Men with moderate to large breasts typically require a formal bilateral mastectomy. This involves grafting and reconstruction of the nipple and results in horizontal scars along the bottom of the pectoralis muscle. Nipples can be placed in a typically male position, enhancing the appearance of the chest.

Female to male patients with less breast tissue may opt for the "keyhole" surgery, also called a peri-areolar procedure. A peri-areolar surgery only requires a small incision around the areola, through which excess tissue can be removed. Scarring is greatly reduced, but the nipples will not be resized or repositioned. There is also less nerve damage in this procedure and chest sensation will return sooner.

Hysterectomy and Bilateral Salpingo-Oophorectomy

A hysterectomy removes the uterus and, sometimes, the cervix. Typically, an abdominal incision is made, through which the uterus can be removed. During this same procedure, both ovaries and fallopian tubes can also be removed. This is termed a bilateral salpingo-oophorectomy. The removal of these organs in someone receiving hormone replacement therapy (HRT) is seen not only as a way to reduce gender dysphoria and physical discomfort, but a possible reduction in health risks. The risk of developing cervical, endometrial, or ovarian cancer due to raised testosterone levels is unknown, however. Once the ovaries are removed, the post-operative trans man is permanently sterile and will require HRT for life.

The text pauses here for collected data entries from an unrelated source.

Lemma add_loop_ends n lhs st : I st → fits st → size st < n → ends (S (size st)) (add_loop iri_error pref rec loops n lhs) st.
Proof.
  revert lhs st. induction n as [|n IH]; intros lhs st Hi Hf Hn; [lia|]. simpl. do 2 ends1; [|ends1]. ends1. eapply ends_bind; [apply mul_ends; [done|lia]|]. intros.
  eapply ends_weaken; [apply IH|]; [done|lia..].
Qed.
Lemma add_ends st : I st → fits st → ends (size st) (parseAdditiveExpr iri_error pref rec loops) st.
Proof. intros Hi Hf. eapply ends_bind; [apply mul_ends; [done|lia..]|]. intros. eapply ends_weaken; [apply add_loop_ends|]; [done|lia..]. Qed.

Lemma comparison_ends st : I st → fits st → ends (size st) (parseComparisonExpr iri_error pref rec loops) st.
Proof. intros Hi Hf. eapply ends_bind; [apply add_ends; [done|lia..]|]. intros. do 2 ends1; [|ends1]. ends1. eapply ends_bind; [apply add_ends; [done|lia..]|]. intros. ends_go. Qed.

Lemma and_loop_ends n l st : I st → fits st → size st < n → ends (S (size st)) (and_loop iri_error pref rec loops n l) st.
Proof.
  revert l st. induction n as [|n IH]; intros l st Hi Hf Hn; [lia|]. simpl. do 2 ends1; [|ends1]. ends1. eapply ends_bind; [apply comparison_ends; [done|lia]|]. intros.
  eapply ends_weaken; [apply IH|]; [done|lia..].
Qed.
Lemma and_ends st : I st → fits st → ends (size st) (parseAndFilterExpr iri_error pref rec loops) st.
Proof. intros Hi Hf. eapply ends_bind; [apply comparison_ends; [done|lia..]|]. intros. do 2 ends1; [ends1|]. eapply ends_bind; [apply and_loop_ends; [done|lia..]|]. intros. ends_go. Qed.

Lemma or_loop_ends n l st : I st → fits st → size st < n → ends (S (size st)) (or_loop iri_error pref rec loops n l) st.
Proof.
  revert l st. induction n as [|n IH]; intros l st Hi Hf Hn; [lia|]. simpl. do 2 ends1; [|ends1]. ends1. eapply ends_bind; [apply and_ends; [done|lia]|]. intros.
  eapply ends_weaken; [apply IH|]; [done|lia..].
Qed.
Lemma filter_body_ends st : I st → fits st → ends (size st) (filter_body iri_error pref rec loops) st.
Proof. intros Hi Hf. eapply ends_bind; [apply and_ends; [done|lia..]|]. intros. do 2 ends1; [ends1|]. eapply ends_bind; [apply or_loop_ends; [done|lia..]|]. intros. ends_go. Qed.
End Body.

Lemma parseFilterExpr_ends n st : I st → size st < n → ends (size st) (parseFilterExpr iri_error pref n) st.
Proof. revert st. induction n as [|n IH]; intros st Hi Hn; [lia|]. simpl. apply (filter_body_ends _ n); [exact IH|done|lia]. Qed.
Lemma primaryExpr_ends n st : I st → size st < n → ends (size st) (primaryExpr iri_error pref n) st.
Proof. intros Hi Hn. apply (parsePrimary_ends _ n); [|done|lia..]. intros st' ??. by apply parseFilterExpr_ends. Qed.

"Bottom Surgery"/Genital Realignment

There are currently two major forms of the "bottom" surgery for trans men, each with their own strengths and drawbacks. Because the drawbacks for both are significant, many trans men will never have either surgery. The two procedures are metoidioplasty and phalloplasty.

Metoidioplasty

This procedure uses existing genital structures to create a neopenis. Testosterone treatment will cause the clitoris to enlarge and this is what the neopenis is made from. The enlarged clitoral tissue is released from its position and moved forward on the body so that it is closer to the positioning of a penis. A vaginectomy, hysterectomy, and/or oophorectomy may be performed at the same time. Because the female urethra is shorter than the male, if the trans man desires to urinate through his new penis the urethra will need to be extended. The labia minora will be moved to form the new exterior skin for the neopenis, giving it added protection and girth. The labia majora may be used to form a scrotum.

Men who have had a metoidioplasty retain the ability to achieve an erection or experience genital orgasm. However, their penis may be too small for satisfactory sexual intercourse.

Phalloplasty

A phalloplasty relies on tissue grafts and erectile implants, rather than existing genital structures. Extensive grafts may be taken from the arm, chest, leg, or pubic area. The neopenis is created from grafted tissue which is attached to blood and nerve supplies in the groin. Clitoral nerves may be incorporated into the neopenis. A vaginectomy, hysterectomy, and/or oophorectomy may be performed at the same time, as well as a urethral extension.

Aesthetic satisfaction is high with the phalloplasty method, but erotic sensation is only retained in 9 percent of cases. Satisfactory penetration without difficulty or pain only occurs in 49 percent of patients. Erectile implants are required for intercourse, due to the lack of erectile tissue. Complication rates are high.

Post Op Care

Recovery time will depend heavily on which procedures have been done. Metoidioplasty has the quickest recovery time as well as the fewest complications.

Phalloplasty patients are required to keep the neopenis parallel to the abdomen during initial recovery.

In either case, if a urethral extension was opted for a catheter will be used during initial recovery to give the mucosa time to heal.